§ **Dataset entries**:
___

(** *** The emission: rewards of the committee, the foundation and the treasury,
    and the payout of an era by the phase of the chain *)
Definition reward_to_committee_team : M (State * L) unit unit := λ w,
  let e := emission w.1 in
  if RewardTimes e <? 1 then (Ok tt, w)
  else match CommitteeTeamRewardPerYear e with
       | None => (Err tt, w)
       | Some rewards =>
           let l := foldl (λ l (r : AccountId * Balance), (deposit_creating r.1 r.2 l).1) w.2 rewards in
           (Ok tt, (w.1 <| emission ::= λ e, e <| RewardTimes ::= λ n, n - 1 |> |>, l))
       end.
Definition foundation_due (e : EraIndex) (f : FoundationIssueRewards) : bool :=
  (0 <? foundation_left_times f) && (foundation_first_era f <=? e) &&
  ((e - foundation_first_era f) mod foundation_interval f =? 0).
Definition treasury_due (e : EraIndex) (t : TreasuryIssueRewards) : bool :=
  (0 <? treasury_left_times t) && (treasury_first_era t <=? e) &&
  ((e - treasury_first_era t) mod treasury_interval t =? 0).
Definition issue_reward (e : EraIndex) : M (State * L) unit unit := λ w,
  match FoundationReward (emission w.1), TreasuryReward (emission w.1) with
  | Some f, Some t =>
      if (foundation_interval f =? 0) || (treasury_interval t =? 0) then (Ok tt, w)
      else
        let w :=
          if foundation_due e f then
            (w.1 <| emission ::= λ k, k <| FoundationReward := Some (f <| foundation_left_times ::= λ n, n - 1 |>) |> |>,
             foldl (λ l a, (deposit_creating a (foundation_amount f) l).1) w.2 (foundation_who f))
          else w in
        let w :=
          if treasury_due e t then
            (w.1 <| emission ::= λ k, k <| TreasuryReward := Some (t <| treasury_left_times ::= λ n, n - 1 |>) |> |>,
             (deposit_creating (treasury_account t) (treasury_amount t) w.2).1)
          else w in
        (Ok tt, w)
  | _, _ => (Err tt, w)
  end.
(** [inflation::compute_total_payout] and [ConvertCurve::era_payout]. *)
Definition compute_total_payout (milliseconds_per_year yearly_inflation_amount era_duration : Z) : Balance * Balance :=
  let portion := from_rational era_duration milliseconds_per_year in
  let payout := per_mul portion yearly_inflation_amount in
  (payout, payout).
Definition era_payout (milliseconds_per_year yearly_inflation_amount era_duration : Z) : Balance * Balance :=
  let '(validator_payout, max_payout) := compute_total_payout milliseconds_per_year yearly_inflation_amount era_duration in
  (validator_payout, saturating_sub max_payout validator_payout).
Definition MILLISECONDS_PER_YEAR : Z := 1000 * 3600 * 24 * 36525 / 100.
Definition yearly_inflation (e : Emission) (now : BlockNumber) : Balance :=
  let block_per_year := MILLISECONDS_PER_YEAR / saturating_mul U64_MAX (MinimumPeriod T) 2 in
  if now <? RewardStartHeight e then 0
  else if now <? 3 * block_per_year + RewardStartHeight e then Phase0RewardPerYear e
  else if now <? 8 * block_per_year + RewardStartHeight e then Phase1RewardPerYear e
  else Phase2RewardPerYear e.
Definition end_era (now : BlockNumber) (now_as_millis : Z) (active_era : ActiveEraInfo) : MC unit :=
  match start active_era with
  | None => mret tt
  | Some active_era_start =>
      first_release_date ← emission_gets FirstCommitteeTeamReleaseEra;
      (if era_index active_era =? first_release_date then ignore reward_to_committee_team
       else if (first_release_date <? era_index active_era) && ((era_index active_era - first_release_date) mod 365 =? 0)
       then ignore reward_to_committee_team else mret tt);;
      ignore (issue_reward (era_index active_era));;
      let era_duration := (now_as_millis - active_era_start) mod 2 ^ 64 in
      yearly_inflation_amount ← emission_gets (λ e, yearly_inflation e now);
      let '(validator_payout, remainder) := era_payout MILLISECONDS_PER_YEAR yearly_inflation_amount era_duration in
      deposit_event (EraPaid (era_index active_era) validator_payout remainder);;
      eras_modify (λ k, k <| ErasValidatorReward ::= <[era_index active_era := validator_payout]> |>);;
      m_ledger (on_unbalanced remainder);;
      slashes_modify (λ k, k <| OffendingValidators := [] |>)
  end.
Definition end_session (now : BlockNumber) (now_as_millis : Z) (session_index : SessionIndex) : MC unit :=
  k ← eras_gets id;
  match ActiveEra k with
  | None => mret tt
  | Some active =>
      match ErasStartSessionIndex k !! add32 (era_index active) 1 with
      | Some next_start => if next_start =? add32 session_index 1 then end_era now now_as_millis active else mret tt
      | None => mret tt
      end
  end.
Definition on_finalize (now_as_millis : Z) : MC unit :=
  active ← eras_gets ActiveEra;
  match active with
  | Some info =>
      match start info with
      | None => eras_modify (λ k, k <| ActiveEra := Some {| era_index := era_index info; start := Some now_as_millis |} |>)
      | Some _ => mret tt
      end
  | None => mret tt
  end.
Definition reward_by_ids (validators_points : list (AccountId * Z)) : MC unit :=
  active ← eras_gets ActiveEra;
  match active with
  | None => mret tt
  | Some info =>
      eras_modify (λ k, k <| ErasRewardPoints ::= λ m,
        <[era_index info :=
          foldl (λ (r : EraRewardPoints) (vp : AccountId * Z),
            {| points_total := add32 (points_total r) vp.2;
               individual := <[vp.1 := add32 (default 0 (individual r !! vp.1)) vp.2]> (individual r) |})
            (default EraRewardPoints_default (m !! era_index info)) validators_points]> m |>)
  end.
Definition note_author (author : AccountId) : MC unit := reward_by_ids [(author, 20)].
(* ===== verification/StakingSteps.v ===== *)
(** * pallet-staking: the invariant and its steps

    [Inv] ties the maps of the stakers to each other, to the locks and to the list
    of voters, orders the eras, and remembers which payouts were claimed ([X]); every
    call, session hook and offence keeps it. [same] is what most of the code leaves
    alone. *)
From stdpp Require Import base gmap fin_maps list numbers relations.
From Stdlib Require Import ZArith Lia.
From S2P Require Import Prelude Currency ItemList RentalInterfaces StakingState StakingLedgers Staking.

Module StakingSteps.
Import ItemList StakingState StakingLedgers Staking.

Create HintDb staking_ops.
#[export] Hint Unfold host_gets stakers_gets params_gets eras_gets slashes_gets emission_gets stakers_modify
  params_modify eras_modify slashes_modify emission_modify deposit_event error : staking_ops.

Lemma sorted_seqZ m n : sorted (seqZ m n).
Proof.
  intros i j x y Hij [-> _]%lookup_seqZ [-> _]%lookup_seqZ. unfold cmp, Z_ord. apply Z.compare_lt_iff. lia.
Qed.
Lemma sorted_filter {A} `{OrdLaws A} (Q : A → Prop) `{∀ x, Decision (Q x)} (l : list A) : sorted l → sorted (filter Q l).
Proof. apply sorted_sublist. apply sublist_filter. Qed.

Section steps.
Context {L : Type} `{!ReservableCurrency L, !TreasuryCurrency L, !StakingHost L, !StakingHostLaws L}.
Context {P : PerThing} {R : PerQuintill} `{!PerThingLaws P, !PerQuintillLaws R}.
Context (T : Config).
Abbreviation World := (State * L)%type.
Abbreviation MC := (M World (DispatchError Error)).
Implicit Types (w : World) (X : AccountId → EraIndex → Prop).

(** ** The invariant *)
Definition window (cur : EraIndex) : EraIndex := saturating_sub cur (HistoryDepth T).
(** The payout of era [e] of the stash is over: it is claimed as long as it could
    be. *)
Definition settled (a : AccountId) (e : EraIndex) (s : State) : Prop :=
  ∃ cur, CurrentEra (eras s) = Some cur ∧ e < cur ∧
    ∀ c l, Bonded (stakers s) !! a = Some c → Ledger (stakers s) !! c = Some l → window cur ≤ e → e ∈ claimed_rewards l.
Definition slash_ok (u : UnappliedSlash) : Prop := 0 ≤ own_slash u ∧ Forall (λ x : AccountId * Balance, 0 ≤ x.2) (other_slashes u).
Definition staked (k : Stakers) (a : AccountId) : Prop := is_Some (Validators k !! a) ∨ is_Some (Nominators k !! a).

Record Inv X w : Prop := {
  inv_bonded a c : Bonded (stakers w.1) !! a = Some c → ∃ l, Ledger (stakers w.1) !! c = Some l ∧ stash l = a;
  inv_owner c l : Ledger (stakers w.1) !! c = Some l → Bonded (stakers w.1) !! stash l = Some c;
  inv_ledger c l : Ledger (stakers w.1) !! c = Some l → ledger_ok (MaxUnlockingChunks T) l ∧ sorted (claimed_rewards l);
  inv_locked c l : Ledger (stakers w.1) !! c = Some l → 0 < total l → lock w.2 (stash l) = total l;
  inv_unlocked a : Bonded (stakers w.1) !! a = None → lock w.2 a = 0;
  inv_role a : staked (stakers w.1) a → is_Some (Bonded (stakers w.1) !! a);
  inv_one_role a : Validators (stakers w.1) !! a = None ∨ Nominators (stakers w.1) !! a = None;
  inv_voters a : a ∈ voters w.2 ↔ staked (stakers w.1) a;
  inv_current cur : CurrentEra (eras w.1) = Some cur → 0 ≤ cur ≤ U32_MAX;
  inv_start e x : ErasStartSessionIndex (eras w.1) !! e = Some x → ∃ cur, CurrentEra (eras w.1) = Some cur ∧ e ≤ cur;
  inv_active e : era_index <$> ActiveEra (eras w.1) = Some e → ∃ cur, CurrentEra (eras w.1) = Some cur ∧ 0 ≤ e ≤ cur;
  inv_rewards e p : ErasValidatorReward (eras w.1) !! e = Some p → ∃ cur, CurrentEra (eras w.1) = Some cur ∧ e < cur;
  inv_slashes e us : UnappliedSlashes (slashes w.1) !! e = Some us → Forall slash_ok us;
  inv_settled a e : X a e → settled a e w.1;
}.

(** ** What most of the code leaves alone *)
Definition view (s : State) :=
  (Bonded (stakers s), Ledger (stakers s), Validators (stakers s), Nominators (stakers s),
   (CurrentEra (eras s), era_index <$> ActiveEra (eras s), ErasStartSessionIndex (eras s), ErasValidatorReward (eras s)),
   UnappliedSlashes (slashes s)).
Definition same_host (l0 l : L) : Prop := (∀ a, lock l a = lock l0 a) ∧ (∀ a, a ∈ voters l ↔ a ∈ voters l0).
Definition same w0 w : Prop := view w.1 = view w0.1 ∧ same_host w0.2 w.2.

Lemma same_refl w : same w w.
Proof. by repeat split. Qed.
Lemma same_trans w1 w2 w3 : same w1 w2 → same w2 w3 → same w1 w3.
Proof.
  intros (Hv & Hl & Hm) (Hv' & Hl' & Hm'). split; [congruence|]. split; intros a.
  - by rewrite Hl', Hl.
  - by rewrite Hm', Hm.
Qed.
Lemma unseen_same_host l l' : unseen l l' → same_host l l'.
Proof. intros (_ & Hl & Hv). split; [done|]. intros a. by rewrite Hv. Qed.

Lemma Inv_same_view X w w' : same w w' → Inv X w → Inv X w'.
Proof.
  intros (Hv & Hl & Hm) [H1 H2 H3 H4 H5 H6 H7 H8 H9 H10 H11 H12 H13 H14]. unfold view in Hv.
  injection Hv as E1 E2 E3 E4 E5 E6 E7 E8 E9.
  split; unfold staked, settled in *; rewrite ?E1, ?E2, ?E3, ?E4, ?E5, ?E6, ?E7, ?E8, ?E9; try assumption.
  - intros c l Hc Ht. rewrite Hl. by eapply H4.
  - intros a Ha. rewrite Hl. by apply H5.
  - intros a. rewrite Hm. apply H8.
Qed.
Lemma kept_same {E A} X (m : M World E A) : (∀ w0, kept (same w0) m) → kept (Inv X) m.
Proof. intros Hm w Hw. apply (Inv_same_view X w); [|done]. apply Hm, same_refl. Qed.

Lemma same_write {E} w0 f : (∀ s, view (f s) = view s) → kept (same w0) (st_modify (E:=E) f).
Proof. intros Hf w [Hv Hl]. split; [|done]. cbn. by rewrite Hf. Qed.
Lemma same_ledger {E} w0 f : (∀ l, same_host l (f l)) → kept (same w0) (m_ledger (E:=E) f).
Proof. intros Hf w Hw. eapply same_trans; [exact Hw|]. split; [done|]. apply Hf. Qed.
Lemma kept_st_gets {E A B} (Q' : World → Prop) (f : State → A) (k : A → M World E B) :
  (∀ w, Q' w → kept Q' (k (f w.1))) → kept Q' (st_gets f ≫= k).
Proof. intros Hk w Hw. exact (Hk w Hw w Hw). Qed.
End steps.

(** Goes through a run none of whose writes can be seen in [same]. *)
Ltac same_step :=
  first
  [ lazymatch goal with
    | |- kept _ (st_gets _ ≫= _) => apply kept_st_gets; intros ? ?
    | |- kept _ (st_gets _) => by intros ?
    | |- kept _ (gets _) => by intros ?
    | |- kept _ (ensure_signed ?o) => by destruct o; intros ?
    | |- kept _ (ensure_root ?o) => by destruct o; intros ?
    end
  | kept_step
  | lazymatch goal with
    | |- kept (same _) (st_modify _) => apply same_write; reflexivity
    | |- kept (same _) (m_ledger _) => apply same_ledger; intros ?; by auto with staking_ops
    end
  | solve [auto with staking_ops]
  | progress cbv beta zeta
  | progress autounfold with staking_ops ].
Ltac same_steps := repeat same_step.

Section quiet.
Context {L : Type} `{!ReservableCurrency L, !TreasuryCurrency L, !StakingHost L, !StakingHostLaws L}.
Context {P : PerThing} {R : PerQuintill}.
Context (T : Config).
Abbreviation World := (State * L)%type.
Abbreviation MC := (M World (DispatchError Error)).
Implicit Types (w : World).

Lemma host_deposit_creating a v (l : L) : same_host l (deposit_creating a v l).1.
Proof. split; intros b; [apply deposit_creating_locks|by rewrite deposit_creating_voters]. Qed.
Lemma host_on_unbalanced v (l : L) : same_host l (on_unbalanced v l).
Proof. split; intros b; [apply unbalanced_locks|by rewrite unbalanced_voters]. Qed.
Lemma host_slash a v (l : L) : same_host l (slash a v l).1.
Proof. split; intros b; [apply slash_locks|by rewrite slash_voters]. Qed.
Lemma host_disable i (l : L) : same_host l (disable_session_validator i l).
Proof. apply unseen_same_host, disable_unseen. Qed.
Lemma host_prune i (l : L) : same_host l (prune_historical_up_to i l).
Proof. apply unseen_same_host, prune_unseen. Qed.
Lemma host_dec a (l : L) : same_host l (dec_consumers a l).
Proof. apply unseen_same_host, dec_consumers_unseen. Qed.
Lemma host_update a v (l : L) : same_host l (on_update a v l).
Proof. apply unseen_same_host, on_update_unseen. Qed.
Lemma host_staker_slash a v m (l : L) : same_host l (on_staker_slash a v m l).
Proof. apply unseen_same_host, staker_slash_unseen. Qed.
#[local] Hint Resolve host_deposit_creating host_on_unbalanced host_slash host_disable host_prune host_dec
  host_update host_staker_slash : staking_ops.

Lemma same_create_deposit w0 a v : kept (same w0) (create_deposit a v : MC Balance).
Proof.
  intros w Hw. unfold create_deposit. destruct (deposit_creating a v w.2) as [l d] eqn:Hd. eapply same_trans; [exact Hw|].
  split; [done|]. pose proof (host_deposit_creating a v w.2) as Hl. by rewrite Hd in Hl.
Qed.
Lemma same_try_deposit w0 a v : kept (same w0) (try_deposit a v : MC (option Balance)).
Proof.
  intros w Hw. unfold try_deposit. destruct (deposit_into_existing a v w.2) as [l|] eqn:Hd; [|done].
  eapply same_trans; [exact Hw|]. split; [done|]. split; intros b; cbn.
  - by eapply deposit_existing_locks.
  - by erewrite deposit_existing_voters by done.
Qed.
#[local] Hint Resolve same_create_deposit same_try_deposit : staking_ops.

Lemma same_weight_of w0 a : kept (same w0) (weight_of T a : MC Z).
Proof. unfold weight_of. same_steps. Qed.
#[local] Hint Resolve same_weight_of : staking_ops.
Lemma same_update_voter w0 a : kept (same w0) (update_voter T a : MC unit).
Proof. unfold update_voter. same_steps. Qed.
Lemma same_clear_stash_metadata w0 a n : kept (same w0) (clear_stash_metadata a n : MC unit).
Proof. unfold clear_stash_metadata. same_steps. Qed.
Lemma same_fetch_spans w0 a e p d : kept (same w0) (fetch_spans a e p d : MC InspectingSpans).
Proof. unfold fetch_spans. same_steps. Qed.
Lemma same_compare w0 a p i e v : kept (same w0) (compare_and_update_span_slash a p i e v : MC _).
Proof. unfold compare_and_update_span_slash. same_steps. Qed.
Lemma same_drop_spans w0 a e i : kept (same w0) (drop_spans a e i : MC unit).
Proof. unfold drop_spans. same_steps. Qed.
Lemma same_set_force_era w0 m : kept (same w0) (set_force_era m : MC unit).
Proof. unfold set_force_era. same_steps. Qed.
#[local] Hint Resolve same_set_force_era same_fetch_spans same_compare same_drop_spans : staking_ops.
Lemma same_ensure_new_era w0 : kept (same w0) (ensure_new_era : MC unit).
Proof. unfold ensure_new_era. same_steps. Qed.
#[local] Hint Resolve same_ensure_new_era : staking_ops.
Lemma same_add_offending w0 a d : kept (same w0) (add_offending_validator T a d : MC unit).
Proof. unfold add_offending_validator. same_steps. Qed.
Lemma same_slash_nominators w0 p f ns r out : kept (same w0) (slash_nominators p f ns r out : MC _).
Proof. revert r out. induction ns as [|n ns IH]; intros r out; cbn [slash_nominators]; same_steps. Qed.
Lemma same_pay_each w0 rs per v : kept (same w0) (pay_each rs per v : MC Balance).
Proof. revert v. induction rs as [|r rs IH]; intros v; cbn [pay_each]; same_steps. Qed.
#[local] Hint Resolve same_pay_each : staking_ops.
Lemma same_pay_reporters w0 v d rs : kept (same w0) (pay_reporters v d rs : MC unit).
Proof. unfold pay_reporters. same_steps. Qed.
Lemma same_clear_era_metadata w0 e : kept (same w0) (clear_era_metadata e : MC unit).
Proof. unfold clear_era_metadata. same_steps. Qed.
Lemma same_reward_by_ids w0 l : kept (same w0) (reward_by_ids l : MC unit).
Proof. unfold reward_by_ids. same_steps. Qed.
Lemma same_on_finalize w0 t : kept (same w0) (on_finalize t : MC unit).
Proof.
  intros w Hw. unfold on_finalize, eras_gets, st_gets. rewrite bind_gets.
  destruct (ActiveEra (eras w.1)) as [info|] eqn:Ha; [|done]. destruct (start info); [done|].
  destruct Hw as [Hv Hl]. split; [|done]. rewrite <-Hv. unfold view. cbn. by rewrite Ha.
Qed.
Lemma same_get_npos_voters w0 n : kept (same w0) (get_npos_voters T n : MC _).
Proof. unfold get_npos_voters. same_steps. Qed.
End quiet.
#[export] Hint Extern 1 (same_host _ _) => first
  [ apply host_deposit_creating | apply host_on_unbalanced | apply host_slash | apply host_disable | apply host_prune
  | apply host_dec | apply host_update | apply host_staker_slash ] : staking_ops.
#[export] Hint Extern 1 (kept (same _) _) => first
  [ apply same_create_deposit | apply same_try_deposit | apply same_weight_of | apply same_update_voter
  | apply same_clear_stash_metadata | apply same_fetch_spans | apply same_compare | apply same_drop_spans
  | apply same_set_force_era | apply same_ensure_new_era | apply same_add_offending | apply same_slash_nominators
  | apply same_pay_each | apply same_pay_reporters | apply same_clear_era_metadata | apply same_reward_by_ids
  | apply same_on_finalize | apply same_get_npos_voters ] : staking_ops.
End StakingSteps.
(** ** Defects *)
(** A slash takes more than its amount when it leaves dust: here 428269 for 428265. *)
Example slash_exceeds_amount :
  (ledger_slash 14 {| stash := 1%N; total := 428269; active := 428269; unlocking := []; claimed_rewards := [] |} 428265 10 0).1.2 = 428269.
Proof. vm_compute. reflexivity. Qed.
(** A chunk that governance moves to a later era is taken as the first slashable one, and
    the chunks after it share the slash although they unlock before the era that the slash
    is about plus the bonding duration. *)
Example moved_chunk_exposes_later_chunks :
  let l := {| stash := 1%N; total := 3000; active := 1000;
              unlocking := [{| value := 1000; era := 12 |}; {| value := 1000; era := 13 |}]; claimed_rewards := [] |} in
  let moved := l <| unlocking ::= alter (λ c, c <| era := 40 |>) 0%nat |> in
  unlocking (ledger_slash 14 l 600 10 20).1.1 = unlocking l ∧
  value <$> unlocking (ledger_slash 14 moved 600 10 20).1.1 = [800; 800].
Proof. vm_compute. done. Qed.
Example committee_index_panics :
  (dispatch T0 Root (RmCommitteeTeamRewardByIndex 1) next_planned).1 = Err (Module Panics).
Proof. vm_compute. reflexivity. Qed.
(** Where the list of the committee was never stored no call can start one. *)
Lemma committee_list_not_started {L} `{!ReservableCurrency L, !TreasuryCurrency L, !StakingHost L} T o a v (w : State * L) :
  CommitteeTeamRewardPerYear (emission w.1) = None → (dispatch T o (AddCommitteeTeamRewardPerYear a v) w).2 = w.
Proof.
  intros Hn. unfold dispatch, transactional, run_call.
  destruct (add_committee_team_reward_per_year o a v w) as [[u|er] w'] eqn:Hr; [|done]. unfold add_committee_team_reward_per_year in Hr.
  apply bind_Ok in Hr as (x & w0 & [_ ->]%ensure_root_Ok & Hr). unfold emission_gets, st_gets in Hr. rewrite bind_gets, Hn in Hr.
  by apply bind_Ok in Hr as (? & ? & [? _]%ok_or_Ok & _).
Qed.
(** The treasury gets nothing while the foundation is not configured. *)
Lemma treasury_needs_foundation k e : FoundationReward k = None → issue_rewards k e = [].
Proof. unfold issue_rewards, served. by intros ->. Qed.
End StakingTheorems.
(** * python-ternary: a shallow embedding of [ternary/plotting.py]

    The module draws ternary diagrams with matplotlib.  What is embedded
    here is its geometry and bookkeeping: the lattice enumeration
    [simplex_points], the projection [project_point] / [project], the
    helper [normalize], the colour lookup [colormapper], the cell
    polygons [triangle_coordinates] and [hex_coordinates], and the
    drivers [heatmap] and [plot_heatmap].

    Modelling choices.
    - Python integers are [Z].  Python floats are an interface [PyFloat]
      with two instances: [R] (exact arithmetic, in which the closed
      forms are stated and proved for all inputs) and [float] (IEEE
      binary64, the arithmetic that CPython runs, on which concrete
      calls are evaluated).  Statements that do not depend on the
      arithmetic are proved for every instance.
    - Exceptions are values of [exn]; a call that can raise returns a
      [result].
    - A generator is the finite list of the values it yields, in order.
    - A dict is the list of its items in insertion order.
    - The matplotlib axes object is a record of the draw calls made on
      it; colour maps and [rgb2hex] are collaborators, taken as
      parameters. *)

From Stdlib Require Import PrimFloat SpecFloat FloatOps.
From Stdlib Require Import String ZArith List Lia Bool Sorted.
From Stdlib Require Import Reals Lra QArith.
Import ListNotations.

Set Implicit Arguments.
Local Open Scope Z_scope.

(** ** Exceptions and results *)

Inductive exn : Set :=
| TypeError
| IndexError
| ValueError
| ZeroDivisionError.

Inductive result (A : Type) : Type :=
| Ok (a : A)
| Raise (e : exn).

Arguments Ok {A} a.
Arguments Raise {A} e.

Definition bind {A B : Type} (m : result A) (k : A -> result B) : result B :=
  match m with
  | Ok a => k a
  | Raise e => Raise e
  end.

Notation "x <- m ;; k" := (bind m (fun x => k))
  (at level 61, m at next level, right associativity).

Fixpoint mapM {A B : Type} (f : A -> result B) (l : list A) : result (list B) :=
  match l with
  | [] => Ok []
  | a :: l' => b <- f a ;; bs <- mapM f l' ;; Ok (b :: bs)
  end.

(** ** Lattice enumeration *)

(** [range(a, b)] of Python: [a, a+1, ..., b-1], empty when [b <= a]. *)
Definition py_range (a b : Z) : list Z :=
  map (fun k => a + Z.of_nat k) (seq 0 (Z.to_nat (b - a))).

Definition triple : Set := (Z * Z * Z)%type.

Definition x1_of (t : triple) : Z := fst (fst t).
Definition x2_of (t : triple) : Z := snd (fst t).
Definition x3_of (t : triple) : Z := snd t.
(** * Identity reconciliation service: the contact store and the
      reconciliation engine

    A shallow embedding of [DatabaseManager] (the SQLite-backed contact
    table) and [ContactService] (the reconciliation logic), followed by the
    properties of [identifyContact].

    Conventions of the embedding.
    - A JavaScript value that is either [null] or a string is an
      [option string]; [None] is [null].  The empty string is a value of its
      own, [Some ""], and is falsy like [null].
    - The table [Contact] is the list of its rows in rowid order.  Both
      queries have a [WHERE] clause of the form [(a OR b) AND deletedAt IS
      NULL] in which each of [a] and [b] is an equality on an indexed
      column (the schema declares an index on [email], on [phoneNumber] and
      on [linkedId]; [id] is the key).  SQLite answers such a query through
      the two indexes: first the rows selected by [a], then the rows
      selected by [b] alone, each part in rowid order.  [ORDER BY] is a
      stable sort of that sequence, so rows that agree on the sort key come
      out in the order of the scan.
    - [CURRENT_TIMESTAMP] is read from the host's clock: the [k]-th write
      statement executed against the database is stamped [clock k].
      Timestamps are integers (seconds of the UTC text the store keeps), and
      [ORDER BY createdAt] compares them as they are.  [new Date(t)] does
      not: the text has no zone designator, so [Date] reads it as local time
      of the host; its value is [date_of clock t].
    - The statements sent to the store are taken to succeed; the errors of
      the embedding are the ones the service's own code raises.
    - An [async] method of the service is a function from the database to
      a result and the database it leaves behind; a thrown error is the left
      injection of the result. *)

From Stdlib Require Import ZArith List String Ascii Bool Lia.
From Stdlib Require Import Sorting.Sorted Sorting.Permutation.
Import ListNotations.
Local Open Scope Z_scope.
Local Open Scope string_scope.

___

§ **Task statement**: Return, from the data above, each line in which the string "Arguments" appears.

§ **Answer space**:
Set Implicit Arguments.
Arguments Ok {A} a.
Arguments Raise {A} e.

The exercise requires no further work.